* [YOUR TASK]
Your answer is the lines from the one that has "(** ** Number.prototype.toFixed(2) *)" through the last line of the records below, retyped exactly and alone.

* [EXTRACTED INFORMATION]
▬▬▬▬▬▬▬▬▬▬
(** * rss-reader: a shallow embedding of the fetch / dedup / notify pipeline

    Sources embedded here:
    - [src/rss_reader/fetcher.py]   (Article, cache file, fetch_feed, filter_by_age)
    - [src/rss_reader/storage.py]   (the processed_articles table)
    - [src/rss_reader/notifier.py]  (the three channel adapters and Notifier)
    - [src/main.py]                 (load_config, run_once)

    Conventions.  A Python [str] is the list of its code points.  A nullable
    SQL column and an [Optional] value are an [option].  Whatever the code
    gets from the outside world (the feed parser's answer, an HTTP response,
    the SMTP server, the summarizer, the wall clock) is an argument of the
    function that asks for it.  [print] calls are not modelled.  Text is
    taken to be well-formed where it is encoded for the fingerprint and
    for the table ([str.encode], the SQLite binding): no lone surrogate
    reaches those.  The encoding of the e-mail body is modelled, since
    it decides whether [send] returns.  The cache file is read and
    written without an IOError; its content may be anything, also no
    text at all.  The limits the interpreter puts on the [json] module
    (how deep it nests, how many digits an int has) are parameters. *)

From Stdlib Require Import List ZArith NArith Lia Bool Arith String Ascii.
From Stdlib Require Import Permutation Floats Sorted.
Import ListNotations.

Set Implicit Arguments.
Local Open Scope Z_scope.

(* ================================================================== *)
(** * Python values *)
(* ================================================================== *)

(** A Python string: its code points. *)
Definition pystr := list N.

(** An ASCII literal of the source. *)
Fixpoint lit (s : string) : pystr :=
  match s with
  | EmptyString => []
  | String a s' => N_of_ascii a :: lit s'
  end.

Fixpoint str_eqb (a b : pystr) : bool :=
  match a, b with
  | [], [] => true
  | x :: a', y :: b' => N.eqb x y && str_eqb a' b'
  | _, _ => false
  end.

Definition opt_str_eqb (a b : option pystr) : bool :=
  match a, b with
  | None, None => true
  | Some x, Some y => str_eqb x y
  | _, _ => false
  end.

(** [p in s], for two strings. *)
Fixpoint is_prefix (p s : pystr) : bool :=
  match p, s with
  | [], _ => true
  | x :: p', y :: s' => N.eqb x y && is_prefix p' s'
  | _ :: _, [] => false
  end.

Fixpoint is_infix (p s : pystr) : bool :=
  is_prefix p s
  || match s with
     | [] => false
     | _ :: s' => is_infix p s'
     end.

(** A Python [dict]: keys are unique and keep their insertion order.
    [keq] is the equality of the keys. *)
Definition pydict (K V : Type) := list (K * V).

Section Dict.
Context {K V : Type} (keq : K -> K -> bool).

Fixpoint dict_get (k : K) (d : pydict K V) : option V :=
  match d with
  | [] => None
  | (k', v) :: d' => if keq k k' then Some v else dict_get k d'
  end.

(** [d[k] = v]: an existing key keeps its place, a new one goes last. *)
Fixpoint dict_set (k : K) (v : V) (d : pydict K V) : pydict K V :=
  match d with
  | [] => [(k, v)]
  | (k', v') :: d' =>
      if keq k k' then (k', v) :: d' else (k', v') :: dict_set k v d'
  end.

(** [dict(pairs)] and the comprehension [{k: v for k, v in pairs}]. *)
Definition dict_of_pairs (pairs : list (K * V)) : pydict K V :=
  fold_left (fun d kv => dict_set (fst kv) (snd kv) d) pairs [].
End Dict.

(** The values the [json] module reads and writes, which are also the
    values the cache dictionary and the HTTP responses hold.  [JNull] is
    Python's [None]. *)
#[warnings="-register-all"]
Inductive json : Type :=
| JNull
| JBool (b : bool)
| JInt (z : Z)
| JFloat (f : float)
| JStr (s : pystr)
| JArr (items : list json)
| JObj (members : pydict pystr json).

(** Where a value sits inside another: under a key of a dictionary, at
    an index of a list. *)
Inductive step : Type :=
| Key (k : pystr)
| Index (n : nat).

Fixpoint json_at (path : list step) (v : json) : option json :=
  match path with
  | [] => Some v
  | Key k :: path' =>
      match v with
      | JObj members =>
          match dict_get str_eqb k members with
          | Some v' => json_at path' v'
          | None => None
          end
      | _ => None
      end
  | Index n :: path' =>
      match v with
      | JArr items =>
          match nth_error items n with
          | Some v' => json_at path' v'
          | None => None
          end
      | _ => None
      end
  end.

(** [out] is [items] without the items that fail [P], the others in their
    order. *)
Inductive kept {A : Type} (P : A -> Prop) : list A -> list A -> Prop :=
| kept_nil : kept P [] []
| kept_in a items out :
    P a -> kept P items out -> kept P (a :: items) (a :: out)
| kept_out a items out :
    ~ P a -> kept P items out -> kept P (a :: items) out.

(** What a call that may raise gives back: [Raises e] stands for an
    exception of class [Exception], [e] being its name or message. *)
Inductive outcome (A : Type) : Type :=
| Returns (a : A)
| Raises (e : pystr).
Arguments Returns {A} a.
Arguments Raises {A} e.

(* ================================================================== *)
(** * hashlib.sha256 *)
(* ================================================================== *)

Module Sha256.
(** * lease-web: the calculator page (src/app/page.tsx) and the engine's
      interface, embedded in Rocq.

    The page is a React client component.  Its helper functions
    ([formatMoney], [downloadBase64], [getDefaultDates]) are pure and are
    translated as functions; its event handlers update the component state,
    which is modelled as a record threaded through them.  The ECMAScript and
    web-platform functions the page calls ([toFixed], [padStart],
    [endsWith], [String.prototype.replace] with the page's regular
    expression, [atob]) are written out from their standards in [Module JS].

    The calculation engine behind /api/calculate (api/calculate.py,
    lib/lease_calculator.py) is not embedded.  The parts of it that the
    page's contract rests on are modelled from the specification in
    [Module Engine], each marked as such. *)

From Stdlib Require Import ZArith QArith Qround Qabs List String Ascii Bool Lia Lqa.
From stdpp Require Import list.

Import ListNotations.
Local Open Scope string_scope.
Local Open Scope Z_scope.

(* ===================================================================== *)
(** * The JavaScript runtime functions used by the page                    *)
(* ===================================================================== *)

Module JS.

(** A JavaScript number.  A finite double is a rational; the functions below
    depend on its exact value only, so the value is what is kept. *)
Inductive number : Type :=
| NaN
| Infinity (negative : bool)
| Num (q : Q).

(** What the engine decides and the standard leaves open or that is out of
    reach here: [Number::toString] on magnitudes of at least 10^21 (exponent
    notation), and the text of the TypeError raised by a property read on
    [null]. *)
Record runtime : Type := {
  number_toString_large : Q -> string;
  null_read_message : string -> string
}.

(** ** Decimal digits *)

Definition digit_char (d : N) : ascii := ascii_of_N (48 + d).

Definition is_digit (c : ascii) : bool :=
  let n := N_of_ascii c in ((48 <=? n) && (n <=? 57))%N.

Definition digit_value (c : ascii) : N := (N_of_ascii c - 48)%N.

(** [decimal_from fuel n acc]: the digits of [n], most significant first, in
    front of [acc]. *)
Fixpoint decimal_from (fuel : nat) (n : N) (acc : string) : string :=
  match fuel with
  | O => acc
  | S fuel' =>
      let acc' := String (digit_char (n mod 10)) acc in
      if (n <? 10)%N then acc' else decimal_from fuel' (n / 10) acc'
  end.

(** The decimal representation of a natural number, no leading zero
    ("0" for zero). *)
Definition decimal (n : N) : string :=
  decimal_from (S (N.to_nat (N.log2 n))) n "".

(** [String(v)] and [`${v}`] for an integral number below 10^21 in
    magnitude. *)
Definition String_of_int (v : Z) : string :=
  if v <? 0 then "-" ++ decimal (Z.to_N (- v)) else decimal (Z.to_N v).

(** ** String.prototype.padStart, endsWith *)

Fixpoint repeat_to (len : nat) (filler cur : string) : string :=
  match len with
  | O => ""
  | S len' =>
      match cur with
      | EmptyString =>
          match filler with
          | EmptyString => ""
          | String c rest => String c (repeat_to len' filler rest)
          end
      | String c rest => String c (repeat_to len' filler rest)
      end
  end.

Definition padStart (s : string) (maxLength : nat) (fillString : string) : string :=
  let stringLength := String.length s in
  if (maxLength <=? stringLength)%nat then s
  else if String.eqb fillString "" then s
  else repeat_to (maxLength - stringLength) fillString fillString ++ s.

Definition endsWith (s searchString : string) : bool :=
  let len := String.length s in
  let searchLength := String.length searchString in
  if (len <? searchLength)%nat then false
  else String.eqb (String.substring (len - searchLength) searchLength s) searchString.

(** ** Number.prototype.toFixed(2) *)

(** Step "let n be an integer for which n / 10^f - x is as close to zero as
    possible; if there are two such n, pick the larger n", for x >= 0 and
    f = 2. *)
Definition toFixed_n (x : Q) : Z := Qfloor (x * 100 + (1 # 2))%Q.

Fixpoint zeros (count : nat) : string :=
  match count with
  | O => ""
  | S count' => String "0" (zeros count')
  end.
▬▬▬▬▬▬▬▬▬▬
* [SOLUTION TO THE EXERCISE]
(** ** Number.prototype.toFixed(2) *)

(** Step "let n be an integer for which n / 10^f - x is as close to zero as
    possible; if there are two such n, pick the larger n", for x >= 0 and
    f = 2. *)
Definition toFixed_n (x : Q) : Z := Qfloor (x * 100 + (1 # 2))%Q.

Fixpoint zeros (count : nat) : string :=
  match count with
  | O => ""
  | S count' => String "0" (zeros count')
  end.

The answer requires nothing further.